Lemma mark_now_ok una hi l0 prev now rest ll b :
  mark_inv una hi l0 prev (now :: rest) ll b ->
  returns (mark_now prev now ll b) (fun '(done, b', ll') =>
    mark_inv una hi l0 done rest ll' b' /\ done <> [] /\ seq_ now < chain_end una (rev done)
    /\ fack_ b' = fack_ b).
Proof.
  intros [Hwf He Hr Hl Hm Hs]. unfold mark_now.
  pose proof (wb_chain _ _ _ _ _ Hwf) as Hc. rewrite chain_app in Hc.
  destruct Hc as (_ & Hseq & Hend & _).
  case_cond.
  - apply is_flag_true in Hc. cbn [returns]. split; [|split; [done|split; [|done]]].
    + constructor; cbn [rev]; rewrite <- ?app_assoc; try done; [intros a Ha; right; auto|].
      intros n [<-|Hn]; auto.
    + cbn [rev]. rewrite chain_end_app. cbn. lia.
  - apply is_flag_false in Hc. destruct (wf_lose una _ _ _ _ Hwf Hc) as [Hw Hrx].
    set (b1 := if is_flag SKB_FLAG_LOST now then b else _) in *.
    assert (Hf1 : fack_ b1 = fack_ b) by (subst b1; by case_cond). clearbody b1.
    destruct (SetFlag_spec SKB_FLAG_LOST now) as (Ea & Es & Ee & _ & Ef); [done|].
    assert (Hs1 := sacked_lose (rev prev) now rest). specialize (fun p => Hs1 p Hc) as Hs2.
    set (now' := SetFlag SKB_FLAG_LOST now) in *.
    assert (He1 : chain_end una (rev prev ++ now' :: rest) <= hi).
    { rewrite chain_end_app in *. cbn in *. by rewrite Ee. }
    destruct ll.
    + destruct Hl as (p & d & -> & Hp & Hnn); [done|]. cbn [returns].
      cbn [rev] in *. rewrite <- !app_assoc in *. cbn [app] in *.
      destruct (wf_merge una (rev d) p now' rest _ _ _ Hw) as (H1 & H2 & H3 & H4);
        [by apply is_flag_false; rewrite Hp|by apply is_flag_false; rewrite Ef|congruence|].
      split; [|split; [done|split; [|done]]].
      * constructor; cbn [rev]; rewrite <- ?app_assoc; cbn [app]; rewrite ?Hrx; try done; [lia| | |].
        -- intros _. by exists (Merge p now'), d.
        -- intros n [<-|Hn]; [by left|apply Hm; by right].
        -- intros q. rewrite <- Hs. rewrite <- (Hs2 q). unfold sacked. by rewrite H4.
      * cbn [rev]. rewrite chain_end_app. cbn. rewrite H3, Ee. lia.
    + cbn [returns]. split; [|split; [done|split]].
      * assert (Hsb : brk_ (set_retrx (addr_ now') b1) = brk_ b1
          /\ fack_out_ (set_retrx (addr_ now') b1) = fack_out_ b1
          /\ sack_out_ (set_retrx (addr_ now') b1) = sack_out_ b1)
          by (unfold set_retrx; by destruct (nxt_to_retrx_ b1)).
        destruct Hsb as (E1 & E2 & E3).
        constructor; cbn [rev]; rewrite <- ?app_assoc; cbn [app]; rewrite ?E1, ?E2, ?E3; try done.
        -- intros a. unfold set_retrx. destruct (nxt_to_retrx_ b1) eqn:En; cbn; [|intros [= <-]; by left].
           rewrite En. intros [= <-]. right. apply Hr. congruence.
        -- intros _. exists now', prev. split; [done|]. split; [done|]. unfold set_retrx.
           destruct (nxt_to_retrx_ b1) eqn:En; cbn; congruence.
        -- intros n [<-|Hn]; [by left|by apply Hm].
        -- intros q. by rewrite Hs2.
      * cbn [rev]. rewrite chain_end_app. cbn. rewrite Ee. lia.
      * unfold set_retrx. by destruct (nxt_to_retrx_ b1).
Qed.

(** Blocks that are all lost or sacked leave nothing in flight. *)
Lemma count_marked lo l :
  chain lo l -> (forall n, In n l -> flag_ n = SKB_FLAG_LOST \/ flag_ n = SKB_FLAG_SACKED) ->
  count SKB_FLAG_LOST l + count SKB_FLAG_SACKED l = chain_end lo l - lo.
Proof.
  revert lo. induction l as [|n l IH]; intros lo Hc Hm; cbn; [lia|].
  destruct Hc as (Hs & He & Hc). specialize (IH _ Hc (fun m Hi => Hm m (or_intror Hi))).
  pose proof (GetLength_end n). unfold is_flag.
  destruct (Hm n (or_introl eq_refl)) as [->| ->]; repeat case_bool_decide; congruence || lia.
Qed.

Lemma status_marked lo l p :
  chain lo l -> (forall n, In n l -> flag_ n = SKB_FLAG_LOST \/ flag_ n = SKB_FLAG_SACKED) ->
  lo <= p < chain_end lo l -> status l p = Some SKB_FLAG_LOST \/ sacked l p.
Proof.
  unfold sacked. revert lo. induction l as [|n l IH]; intros lo Hc Hm Hp; cbn in *; [lia|].
  destruct Hc as (Hs & He & Hc). destruct (Inside p n) eqn:Hi.
  - destruct (Hm n (or_introl eq_refl)) as [->| ->]; auto.
  - apply Inside_false in Hi. apply (IH _ Hc); [auto|lia].
Qed.
(** The ring is large enough for packet [seq]. *)
Lemma grow_ok S seq a :
  window size S a -> 0 <= seq < seq_max ->
  returns (c_while (fun a => wndmask_ a <=? seq + 1 - next_ a)
      (fun a => resize_buffers ((wndmask_ a + 1) * 2) a) a)
    (fun a' => window size S a' /\ seq + 1 - next_ a' < wndmask_ a' /\ 0 <= wndmask_ a'
      /\ a' = a <| seen_ := seen_ a' |> <| wndmask_ := wndmask_ a' |>).
Proof using Type.
  intros Hw Hseq.
  eapply returns_mono; [apply (c_while_rule (fun a' => window size S a'
      /\ a' = a <| seen_ := seen_ a' |> <| wndmask_ := wndmask_ a' |>)
    (fun a' => Z.max 0 (seq + 2 - next_ a' - wndmask_ a')))|].
  - intros a1 [Hw1 He1] Hc. cbv beta in Hc. pose proof Hw1 as [[k Hr] Hn Hfit Hall Hhole Hmax Htop Hsn].
    pose proof Hr as [Hk Hm Hl]. unfold seq_max in *. rewrite Z.ones_equiv in Hm.
    assert (Hk30 : k < 29).
    { destruct (Z.lt_ge_cases k 29) as [|Hge]; [done|].
      pose proof (Z.pow_le_mono_r 2 29 k ltac:(lia) Hge). lia. }
    eapply returns_mono; [apply (resize_ok k); [done|lia|lia|lia|unfold seq_max; lia]|].
    intros a2 (Hr2 & He2 & Hs2). pose proof Hr2 as [_ Hm2 _]. rewrite Z.ones_equiv, Z.pow_add_r in Hm2 by lia.
    assert (En : next_ a2 = next_ a1) by (by rewrite He2).
    assert (Em : maxseen_ a2 = maxseen_ a1) by (by rewrite He2).
    pose proof (Z.pow_pos_nonneg 2 k ltac:(lia) ltac:(lia)).
    split_and!; [|by rewrite He2, He1|lia|rewrite En; lia].
    constructor; unfold seq_max; rewrite ?En, ?Em; [by exists (k + 1)|lia|lia|done|done|done|lia|].
    intros p Hp. rewrite Hs2 by lia. by apply Hsn.
  - split; [done|by destruct a].
  - destruct Hw as [[k [Hk Hm _]] Hn _ _ _ _ _ _]. unfold seq_max in *.
    pose proof (Z.pow_pos_nonneg 2 k ltac:(lia) ltac:(lia)). rewrite Hm, Z.ones_equiv. lia.
  - intros a1 [[Hw1 He1] Hc]. cbv beta in Hc. split_and!; [done|lia| |done].
    destruct Hw1 as [[k [Hk Hm _]] _ _ _ _ _ _ _].
    pose proof (Z.pow_pos_nonneg 2 k ltac:(lia) ltac:(lia)). rewrite Hm, Z.ones_equiv. lia.
Qed.

(** The packet is marked: the ring up to the new [maxseen_], before anything
    is delivered. *)
Record marked (S : list Z) (seq : Z) (a a' : acker) : Prop := mk_marked {
  mk_frame : a' = a <| seen_ := seen_ a' |> <| maxseen_ := maxseen_ a' |>;
  mk_ring_ok : exists k, ring k a';
  mk_max : maxseen_ a' = Z.max (maxseen_ a) seq;
  mk_seen : forall p, next_ a <= p <= maxseen_ a' + 1 -> p <> seq -> seen_at a' p = Ok (got size S p);
}.

Lemma mark_new S seq a v :
  window size S a -> maxseen_ a < seq < seq_max -> seq + 1 - next_ a < wndmask_ a ->
  returns (a1 ← clear_gap seq a; a2 ← see seq v (a1 <| maxseen_ := seq |>);
    a3 ← see (maxseen_ a2 + 1) 0 a2; Ok (a3, true))
    (fun '(a', just) => marked S seq a a' /\ seen_at a' seq = Ok v /\ just = true).
Proof using Type.
  intros [[k Hr] Hn Hfit Hall Hhole Hmax Htop Hsn] Hseq Hroom. pose proof Hr as [Hk Hm Hl].
  rewrite Hm, Z.ones_equiv in Hroom, Hfit.
  eapply returns_bind; [apply (clear_gap_ok k); [done|lia|lia|lia]|].
  intros a1 (Hr1 & He1 & Hs1).
  eapply returns_bind; [apply (see_ok k); by apply (ring_ext k a1)|].
  intros a2 (Hr2 & He2 & Hs2). change (seen_at (a1 <| maxseen_ := seq |>)) with (seen_at a1) in Hs2.
  assert (Em2 : maxseen_ a2 = seq) by (by rewrite He2). rewrite Em2.
  eapply returns_bind; [by apply (see_ok k)|]. intros a3 (Hr3 & He3 & Hs3). cbn [returns].
  assert (Em3 : maxseen_ a3 = seq) by (by rewrite He3, <- Em2).
  assert (Hne : forall p, next_ a <= p <= seq + 1 -> p <> seq -> seen_at a3 p = Ok (got size S p)).
  { intros p Hp1 Hp2. rewrite Hs3 by lia. destruct (Z.eqb_spec (seq + 1) p) as [<-|].
    { rewrite got_out; [done|]. intros Hin%Hmax. lia. }
    rewrite Hs2 by lia. destruct (Z.eqb_spec seq p); [lia|]. rewrite Hs1 by lia.
    destruct (Z.ltb_spec (maxseen_ a) p), (Z.ltb_spec p seq); cbn [andb]; try lia; try (apply Hsn; lia).
    rewrite got_out; [done|]. intros Hin%Hmax. lia. }
  split; [constructor|].
  - by rewrite He3, He2, He1.
  - by exists k.
  - rewrite Em3. lia.
  - rewrite Em3. exact Hne.
  - split; [|done]. rewrite Hs3 by lia. destruct (Z.eqb_spec (seq + 1) seq); [lia|]. rewrite Hs2 by lia. by rewrite Z.eqb_refl.
Qed.
(* ===== verification/ParamList.v ===== *)
(** The module parameters of a flow (ParamList and LinuxParamManager in
    tcp-linux.cc): the parameters of a congestion module are global variables; a
    flow with values of its own loads them before it runs and puts the global
    ones back afterwards. *)
From stdpp Require Import gmap.
From S2P Require Import Prelude LinuxC.

(** * Definitions *)

(** The global variables, all of type [int], by address. *)
Abbreviation mem := (gmap ptr Z).

Definition deref (a : ptr) (m : mem) : outcome Z :=
  match m !! a with Some v => Ok v | None => Trap OutOfBounds end.

Record paramNode := mk_paramNode {
  addr : ptr;
  value : Z;
  default_value : Z;
}.
#[global] Instance eta_paramNode : Eta paramNode := fun r =>
  mk_paramNode (addr r) (value r) (default_value r).

(** ** ParamList *)

Fixpoint find_node (a : ptr) (l : list paramNode) : option paramNode :=
  match l with
  | [] => None
  | p :: l' => if decide (addr p = a) then Some p else find_node a l'
  end.

Definition list_get_param (a : ptr) (l : list paramNode) : option Z := value <$> find_node a l.

Definition list_set_param (a : ptr) (v : Z) (m : mem) (l : list paramNode)
  : outcome (list paramNode) :=
  match update_first (fun p => bool_decide (addr p = a)) (fun p => p <| value := v |>) l with
  | Some l' => Ok l'
  | None => d ← deref a m; Ok (mk_paramNode a v d :: l)
  end.

Fixpoint refresh_default (m : mem) (l : list paramNode) : outcome (list paramNode) :=
  match l with
  | [] => Ok []
  | p :: l' =>
      d ← deref (addr p) m;
      l' ← refresh_default m l';
      Ok (p <| default_value := d |> :: l')
  end.

Fixpoint restore_default (m : mem) (l : list paramNode) : outcome (mem * list paramNode) :=
  match l with
  | [] => Ok (m, [])
  | p :: l' =>
      v ← deref (addr p) m;
      '(m, l') ← restore_default (<[addr p := default_value p]> m) l';
      Ok (m, p <| value := v |> :: l')
  end.

Fixpoint load_local (m : mem) (l : list paramNode) : outcome (mem * list paramNode) :=
  match l with
  | [] => Ok (m, [])
  | p :: l' =>
      d ← deref (addr p) m;
      '(m, l') ← load_local (<[addr p := value p]> m) l';
      Ok (m, p <| default_value := d |> :: l')
  end.

(** ** LinuxParamManager *)

(** [snprintf(proto_name, 100, "tcp_%s.c", proto)] *)
Definition proto_name (prot : string) : string :=
  String.substring 0 99 ("tcp_" +:+ prot +:+ ".c").

(** The search skips parameters of another type; [strcmp] on a parameter whose
    type was never recorded reads through [NULL]. *)
Fixpoint find_int_param (name : string) (l : list cc_param_list) : outcome (option cc_param_list) :=
  match l with
  | [] => Ok None
  | q :: l' =>
      if String.eqb (p_name q) name then
        match p_type q with
        | Some t => if String.eqb t "int" then Ok (Some q) else find_int_param name l'
        | None => Trap NullDeref
        end
      else find_int_param name l'
  end.

Definition manager_find (prot name : string) (cc_list_head : list cc_list)
  : outcome (option cc_param_list) :=
  match List.find (fun p => String.eqb (proto p) (proto_name prot)) cc_list_head with
  | Some p => find_int_param name (param_head p)
  | None => Ok None
  end.

(** [(int* )p->ptr] *)
Definition param_address (q : cc_param_list) : outcome ptr :=
  match p_ptr q with Some a => Ok a | None => Trap NullDeref end.

Section Manager.
Variable cc_list_head : list cc_list.

Definition set_default_param (prot param : string) (v : Z) (m : mem) : outcome (bool * mem) :=
  q ← manager_find prot param cc_list_head;
  match q with
  | None => Ok (false, m)
  | Some q => a ← param_address q; _ ← deref a m; Ok (true, <[a := v]> m)
  end.

Definition set_param (prot param : string) (v : Z) (m : mem) (localValues : list paramNode)
  : outcome (bool * list paramNode) :=
  q ← manager_find prot param cc_list_head;
  match q with
  | None => Ok (false, localValues)
  | Some q => a ← param_address q; l ← list_set_param a v m localValues; Ok (true, l)
  end.

(** [None] for the result [false] *)
Definition get_default_param (prot param : string) (m : mem) : outcome (option Z) :=
  q ← manager_find prot param cc_list_head;
  match q with
  | None => Ok None
  | Some q => a ← param_address q; v ← deref a m; Ok (Some v)
  end.

Definition get_param (prot param : string) (m : mem) (localValues : list paramNode)
  : outcome (option Z) :=
  q ← manager_find prot param cc_list_head;
  match q with
  | None => Ok None
  | Some q =>
      a ← param_address q;
      match list_get_param a localValues with
      | Some v => Ok (Some v)
      | None => v ← deref a m; Ok (Some v)
      end
  end.
End Manager.

(** What the agent does around the callbacks of a module ([run]): load_local
    before, restore_default after. *)
Definition with_params (run : mem -> mem) (m : mem) (l : list paramNode)
  : outcome (mem * list paramNode) :=
  '(m, l) ← load_local m l;
  restore_default (run m) l.

(** ** Specification *)

(** The parameters of a list are distinct variables. *)
Definition wf_params (m : mem) (l : list paramNode) : Prop :=
  NoDup (addr <$> l) /\ forall p, In p l -> is_Some (m !! addr p).

(** What a module sees: the flow's own values over the global ones. *)
Definition overlay (m : mem) (l : list paramNode) (a : ptr) : option Z :=
  match list_get_param a l with Some v => Some v | None => m !! a end.

(** ** An example: the table of two CUBIC parameters at addresses 1 and 2, and
    a flow with a value of its own for the first *)

Definition params_ex : list cc_list :=
  record_linux_param "tcp_cubic.c" "beta" "int" 2%positive
    (record_linux_param "tcp_cubic.c" "fast_convergence" "int" 1%positive []).
Definition mem_ex : mem := <[1%positive := 1]> (<[2%positive := 819]> ∅).
Definition flow_ex : list paramNode := [mk_paramNode 1%positive 0 1].

(** * Lemmas *)

(** The memory after the assignments [*p->addr = f p] along the list. *)
Definition write (f : paramNode -> Z) (l : list paramNode) (m : mem) : mem :=
  fold_left (fun m p => <[addr p := f p]> m) l m.

Lemma find_node_None a l : a ∉ (addr <$> l) -> find_node a l = None.
Proof.
  induction l as [|p l IH]; cbn; [done|]. rewrite not_elem_of_cons. intros [Hp Hl].
  destruct (decide (addr p = a)); [congruence|auto].
Qed.

Lemma find_node_in a l p : find_node a l = Some p -> In p l /\ addr p = a.
Proof.
  induction l as [|q l IH]; cbn; [done|]. destruct (decide (addr q = a)); [|naive_solver].
  intros [= ->]. auto.
Qed.

Lemma lookup_write f l m a :
  NoDup (addr <$> l) ->
  write f l m !! a = match find_node a l with Some p => Some (f p) | None => m !! a end.
Proof.
  revert m. induction l as [|p l IH]; intros m; [done|]. cbn [fmap list_fmap].
  rewrite NoDup_cons. intros [Hp Hl]. cbn [write fold_left find_node]. fold (write f l (<[addr p := f p]> m)).
  rewrite IH by done. destruct (decide (addr p = a)) as [<-|Hne].
  - rewrite find_node_None by done. by rewrite lookup_insert_eq.
  - by rewrite lookup_insert_ne.
Qed.

Lemma deref_ok a m v : m !! a = Some v -> deref a m = Ok v.
Proof. unfold deref. by intros ->. Qed.

Lemma wf_params_insert m p l v :
  wf_params m (p :: l) -> wf_params (<[addr p := v]> m) l /\ addr p ∉ (addr <$> l)
  /\ forall q, In q l -> <[addr p := v]> m !! addr q = m !! addr q.
Proof.
  intros [Hn Hm]. apply NoDup_cons in Hn as [Hp Hn].
  assert (Hne : forall q, In q l -> addr p <> addr q).
  { intros q Hq E. apply Hp. rewrite E. by apply list_elem_of_fmap_2, list_elem_of_In. }
  split; [|split; [done|]].
  - split; [done|]. intros q Hq. rewrite lookup_insert_ne by auto. apply Hm. by right.
  - intros q Hq. by rewrite lookup_insert_ne by auto.
Qed.

Lemma load_local_ok m l :
  wf_params m l ->
  load_local m l = Ok (write value l m, (fun p => p <| default_value := default 0 (m !! addr p) |>) <$> l).
Proof.
  revert m. induction l as [|p l IH]; intros m Hwf; [done|]. cbn [load_local].
  destruct (proj2 Hwf p (or_introl eq_refl)) as [v Hv]. rewrite (deref_ok _ _ _ Hv). c_ret.
  destruct (wf_params_insert m p l (value p) Hwf) as (Hwf' & _ & Hsame).
  rewrite IH by done. c_ret. cbn [fmap list_fmap]. rewrite Hv.
  do 3 f_equal. apply list_fmap_ext. intros i q Hq. apply list_elem_of_lookup_2, list_elem_of_In in Hq.
  by rewrite Hsame.
Qed.

Lemma restore_default_ok m l :
  wf_params m l ->
  restore_default m l
  = Ok (write default_value l m, (fun p => p <| value := default 0 (m !! addr p) |>) <$> l).
Proof.
  revert m. induction l as [|p l IH]; intros m Hwf; [done|]. cbn [restore_default].
  destruct (proj2 Hwf p (or_introl eq_refl)) as [v Hv]. rewrite (deref_ok _ _ _ Hv). c_ret.
  destruct (wf_params_insert m p l (default_value p) Hwf) as (Hwf' & _ & Hsame).
  rewrite IH by done. c_ret. cbn [fmap list_fmap]. rewrite Hv.
  do 3 f_equal. apply list_fmap_ext. intros i q Hq. apply list_elem_of_lookup_2, list_elem_of_In in Hq.
  by rewrite Hsame.
Qed.

Lemma find_node_fmap f l a :
  (forall p, addr (f p) = addr p) -> find_node a (f <$> l) = f <$> find_node a l.
Proof.
  intros Hf. induction l as [|p l IH]; [done|]. cbn. rewrite Hf. by destruct (decide (addr p = a)).
Qed.

Lemma find_node_elem a l : is_Some (find_node a l) <-> a ∈ (addr <$> l).
Proof.
  split.
  - intros [p Hp]. apply find_node_in in Hp as [Hp <-]. by apply list_elem_of_fmap_2, list_elem_of_In.
  - intros Ha. induction l as [|p l IH]; cbn in *; [by apply elem_of_nil in Ha|].
    destruct (decide (addr p = a)); [done|]. apply elem_of_cons in Ha as [->|Ha]; [done|auto].
Qed.

(** A module sees the overlay. *)
Lemma seen_overlay m l a : NoDup (addr <$> l) -> write value l m !! a = overlay m l a.
Proof.
  intros Hn. rewrite lookup_write by done. unfold overlay, list_get_param.
  by destruct (find_node a l).
Qed.

(** The parameters around a run that keeps the variables allocated. *)
Lemma with_params_ok run m l :
  wf_params m l -> (forall m' a, is_Some (m' !! a) -> is_Some (run m' !! a)) ->
  exists m' l', with_params run m l = Ok (m', l')
  /\ (forall a, m' !! a = if decide (a ∈ (addr <$> l)) then m !! a else run (write value l m) !! a)
  /\ (forall a, list_get_param a l' =
        if decide (a ∈ (addr <$> l)) then run (write value l m) !! a else None)
  /\ addr <$> l' = addr <$> l /\ wf_params m' l'.
Proof.
  intros Hwf Hrun. pose proof Hwf as [Hn Hm]. unfold with_params. rewrite load_local_ok by done. c_ret.
  set (m1 := write value l m).
  set (f := fun p => p <| default_value := default 0 (m !! addr p) |>).
  set (g := fun p => p <| value := default 0 (run m1 !! addr p) |>).
  assert (Hf : forall p, addr (f p) = addr p) by done.
  assert (Hg : forall p, addr (g p) = addr p) by done.
  assert (Efl : addr <$> (f <$> l) = addr <$> l)
    by (rewrite <- list_fmap_compose; by apply list_fmap_ext).
  assert (Hm1 : forall a, a ∈ (addr <$> l) -> is_Some (m1 !! a)).
  { intros a Ha. unfold m1. rewrite lookup_write by done. apply find_node_elem in Ha as [p ->]. done. }
  assert (Hwf1 : wf_params (run m1) (f <$> l)).
  { split; [by rewrite Efl|]. intros p Hp. apply Hrun, Hm1. rewrite <- Efl.
    by apply list_elem_of_fmap_2, list_elem_of_In. }
  rewrite restore_default_ok by done. fold g. set (m' := write default_value (f <$> l) (run m1)).
  set (l' := _ <$> (f <$> l)).
  assert (El' : addr <$> l' = addr <$> l)
    by (unfold l'; rewrite <- list_fmap_compose, <- Efl; by apply list_fmap_ext).
  assert (Hm' : forall a, m' !! a = if decide (a ∈ (addr <$> l)) then m !! a else run m1 !! a).
  { intros a. unfold m'. rewrite lookup_write by (by rewrite Efl). rewrite find_node_fmap by done.
    case_decide as Ha.
    - apply find_node_elem in Ha as [p Hp]. rewrite Hp. cbn. apply find_node_in in Hp as [Hp <-].
      by destruct (Hm p Hp) as [v ->].
    - by rewrite find_node_None. }
  exists m', l'. split; [done|]. split; [done|]. split; [|split; [done|]].
  - intros a. unfold list_get_param, l'. rewrite !find_node_fmap by done. case_decide as Ha.
    + apply find_node_elem in Ha as Hp. destruct Hp as [p Hp]. rewrite Hp. cbn.
      apply find_node_in in Hp as [_ <-]. destruct (Hrun _ _ (Hm1 _ Ha)) as [v Hv].
      change (addr (f p)) with (addr p). by rewrite Hv.
    + by rewrite find_node_None.
  - split; [by rewrite El'|]. intros p Hp. rewrite Hm'.
    assert (Hin : addr p ∈ (addr <$> l)) by (rewrite <- El'; by apply list_elem_of_fmap_2, list_elem_of_In).
    rewrite decide_True by done. apply list_elem_of_fmap in Hin as (q & -> & Hq).
    apply Hm. by apply list_elem_of_In.
Qed.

--*--

*Problem details:* Restate exactly the records above from their first line through the line that holds "set (now' := SetFlag", please, including both and leaving out all others.

*Written solution:*
Lemma mark_now_ok una hi l0 prev now rest ll b :
  mark_inv una hi l0 prev (now :: rest) ll b ->
  returns (mark_now prev now ll b) (fun '(done, b', ll') =>
    mark_inv una hi l0 done rest ll' b' /\ done <> [] /\ seq_ now < chain_end una (rev done)
    /\ fack_ b' = fack_ b).
Proof.
  intros [Hwf He Hr Hl Hm Hs]. unfold mark_now.
  pose proof (wb_chain _ _ _ _ _ Hwf) as Hc. rewrite chain_app in Hc.
  destruct Hc as (_ & Hseq & Hend & _).
  case_cond.
  - apply is_flag_true in Hc. cbn [returns]. split; [|split; [done|split; [|done]]].
    + constructor; cbn [rev]; rewrite <- ?app_assoc; try done; [intros a Ha; right; auto|].
      intros n [<-|Hn]; auto.
    + cbn [rev]. rewrite chain_end_app. cbn. lia.
  - apply is_flag_false in Hc. destruct (wf_lose una _ _ _ _ Hwf Hc) as [Hw Hrx].
    set (b1 := if is_flag SKB_FLAG_LOST now then b else _) in *.
    assert (Hf1 : fack_ b1 = fack_ b) by (subst b1; by case_cond). clearbody b1.
    destruct (SetFlag_spec SKB_FLAG_LOST now) as (Ea & Es & Ee & _ & Ef); [done|].
    assert (Hs1 := sacked_lose (rev prev) now rest). specialize (fun p => Hs1 p Hc) as Hs2.
    set (now' := SetFlag SKB_FLAG_LOST now) in *.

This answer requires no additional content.